The Bolshoi Theatre. The world-famous ballet theater with a tumultuous history dating back to the late 18th century and producer of some of Russia's most famous ballets stars, including Rudolf Nuryev and Maya Plisetskaya.

The Moscow Conservatory. One of the leading music universities in Russia. It organizes several hundred concerts per year in its own halls, as well as in other Russian cities, providing its students with many opportunities to actively participate in musical and cultural events.

Park Pobedy (Victory Park). This park is tribute to many defining events in Russian history. There are many fountains, a memorial church and a tall angel-crowned obelisk by controversial city-sponsored artist Tsereteli. In the western section of the park you will find the Central Museum of the Great Patriotic War.

Vorobiovy Gory (Sparrow Hills). This a hill on the right bank of the Moskva River and one of highest points in Moscow with an altitude of about 220 meters, located on the territory of the Moscow State University. The observation platform gives a spectacular panoramic view of the city. The main building of the Moscow State University is spectacular in its own right, being one of the seven iconic Stalin-era wedding-cake skyscrapers scattered around Moscow.

Gorky Park. The famous, gorgeous park on the banks of the Moscow River immortalized in songs and poems, complete with gardens, attractions and roller coasters.

VVTs - Exhibition Center. A unique architectural complex, including 70 various pavilions where a great variety of exhibitions are held. Also a popular place for rest and recreation.

Arbat. Once a bohemian quarter of the city, littered with cafes crammed full of the capital's intellectual elite, the Arbat is today Moscow's liveliest pedestrian street and offers a great choice of street cafes, restaurants, bars, clubs, souvenir stalls with outrageous prices, art markets and street entertainers.

Tsaritsyno. A State Museum-Reserve with the largest palatial ensemble in Russia, the residence of Catherine the Great constructed between 1775 and 1796. It is one of the most beautiful and quietest places to spend time outdoors for Moscowers, and boasts what is perhaps the largest fountain in Moscow, which also “dances” in time to music.

Tverskaya Ulitsa. This is Moscow’s main street. It starts at the Red Square and goes past the Moscow Mayor’s offices, the famous statue of Yuri Dolgoruki, the founder of Moscow, past Pushkin Squarewith its iconic statue of the world-famous Russian poet, and continues to Mayakovskaya Square, with yet another wonderful statue and the Tchaikovsky concert hall.

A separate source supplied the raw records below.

Lemma header_text_gmt t text :
  1000 <= tm_year t + 1900 <= 9999 -> 0 <= tm_mday t < 100 -> 0 <= tm_hour t < 100 -> 0 <= tm_min t < 100 -> 0 <= tm_sec t < 100 ->
  GMT_DATEFORMAT t = Some text -> gmt_compose t = Some (text ++ [0]) /\ length text = 31%nat.
Proof.
  intros Hy Hd Hh Hm Hs. unfold GMT_DATEFORMAT, gmt_compose.
  destruct (mk_date_wd !! _) as [wd|] eqn:Ew; [|done]. destruct (mk_date_ym !! _) as [ym|] eqn:Ey; [|done]. mstep. intros [= <-].
  assert (Hwd : Forall (fun s => length s = 5%nat) mk_date_wd) by (repeat constructor).
  assert (Hym : Forall (fun s => length s = 4%nat) mk_date_ym) by (repeat constructor).
  rewrite !u16_small by lia. rewrite dec_year by lia. unfold clock_text, two, digit. rewrite !u8_small by (Z.div_mod_to_equations; lia). split.
  - rewrite <- !app_assoc. cbn [app]. rewrite <- !app_assoc. cbn [app]. do 8 f_equal. rewrite (Z.mod_small (_ / 1000)) by (Z.div_mod_to_equations; lia). done.
  - rewrite length_app, (Forall_lookup_1 _ _ _ _ Hwd Ew). cbn [length app]. rewrite length_app, (Forall_lookup_1 _ _ _ _ Hym Ey). done.
Qed.
End Clock.

(** ** Examples *)

(** Central European time of a server started on the first of January 2012, a
    Sunday. *)
Definition winter_time (days sec : Z) : local_tm :=
  {| lt_tm := {| tm_sec := sec mod 60; tm_min := sec / 60 mod 60; tm_hour := sec / 3600; tm_mday := days + 1; tm_mon := 0; tm_year := 112; tm_wday := days mod 7 |};
     lt_yday := days; lt_gmtoff := 3600 |}.
Definition example_local : LocalTime := fun t => let s := t - 1325372400 in Some (winter_time (s / 86400) (s mod 86400)).

(** The week that began in 2011 gives the year of the log. *)
Example log_year_2011 :
  @text_of example_local LogText 1325372400 = Some (lit "[01/Jan/2011 00:00:00 +0100]") /\
  @text_of example_local LogText 1325458800 = Some (lit "[02/Jan/2012 00:00:00 +0100]") /\
  @text_of example_local HeaderText 1325372400 = Some (lit "Sat, 31 Dec 2011 23:00:00 GMT" ++ [13; 10]).
Proof. vm_compute. done. Qed.

(** A server that runs for two seconds: a worker that took the header's text in
    the first reads it after the second. *)
Definition example_clock : option (Z * clock) := @mk_clock_sequential_init example_local 0 1325372400.
Definition second (t : Z) : list clock_act := Tick t :: replicate 29 Byte ++ Publish :: replicate 32 Byte ++ [Publish].
Definition clock_after (acts : list clock_act) : clock * clock_pc :=
  default ({| log_current_utime := 0; log_current_time := {| cp_data := None; cp_len := 0; cp_buffers := [] |};
              header_current_time := {| cp_data := None; cp_len := 0; cp_buffers := [] |} |}, Asleep)
    ('(_, c) ← example_clock; @clock_run example_local acts (c, Asleep)).

Definition clock_0 : clock := Eval vm_compute in fst (clock_after []).
Definition clock_1 : clock * clock_pc := Eval vm_compute in clock_after (second 1325372401).
Definition clock_2 : clock * clock_pc := Eval vm_compute in clock_after (second 1325372401 ++ second 1325372402).

Lemma mk_clock_readers_witness :
  exists i t text rest, cp_data (pointer_of HeaderText (fst clock_1)) = Some i /\
    t ∈ 1325372400 :: ticks (second 1325372401) /\ @text_of example_local HeaderText t = Some text /\
    cp_buffers (pointer_of HeaderText (fst clock_1)) !! i = Some (text ++ 0 :: rest) /\
    cp_buffers (pointer_of HeaderText (fst clock_2)) !! i = Some (text ++ 0 :: rest).
Proof.
  apply (@mk_clock_readers example_local 0 1325372400 clock_0 (second 1325372401) clock_1 (second 1325372402) clock_2 HeaderText);
    [vm_compute; reflexivity|discriminate|vm_compute; reflexivity|vm_compute; reflexivity|cbn; lia].
Defined.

Kolomenskoe. This is yet another former royal estate. Now it is a historic museum-resort and a great place to escape from the bustle of the big city.

Moscow River Tour. A great way to see main sights of Moscow is by river boat. Tickets can be purchased at any pier.
Main are: near Novospasskiy most (m.Krestyanskaya Zastava), near Kievskiy vokzal (m.Kievskaya), or in Gorky Park. Price are about 400 rubles.

The Moscow Metro. Founded in 1935, the metro now is the most popular, heavily used transport in Moscow. 12 lines with 182 stations, about 6 million people each day - there are just a few facts about the metro. Metro lines are usually distinguished by assigned colors. You could change a line at the stations where lines intersect. There is a special line called 'Koltsevaya' (circular) which has a form of circle and intersects almost all existing lines.

The Moscow Metro is not only a transport but a true architectural masterpiece. If you'd like to, you could find a special sightseeing tour through the metro. However, if historic and architectural details are of no importance to you, just buy a usual ticket and explore the metro by yourself. The following stations should be on everyone’s short list of 'must see' stations:  
Ploschad' Revolutsii
Vorob'ovy Gory

There are several special trains running in the Moscow metro, such as the "Akvarel" train with a real picture-gallery inside: you could admire at the works of Russian painter S.Andriyaka and his students. The train "Chitayuschaya Moskva" (Reading Moscow) cheers passengers with quotations and pictures from famous children's tales and stories. The metro is full of surprises and mysteries!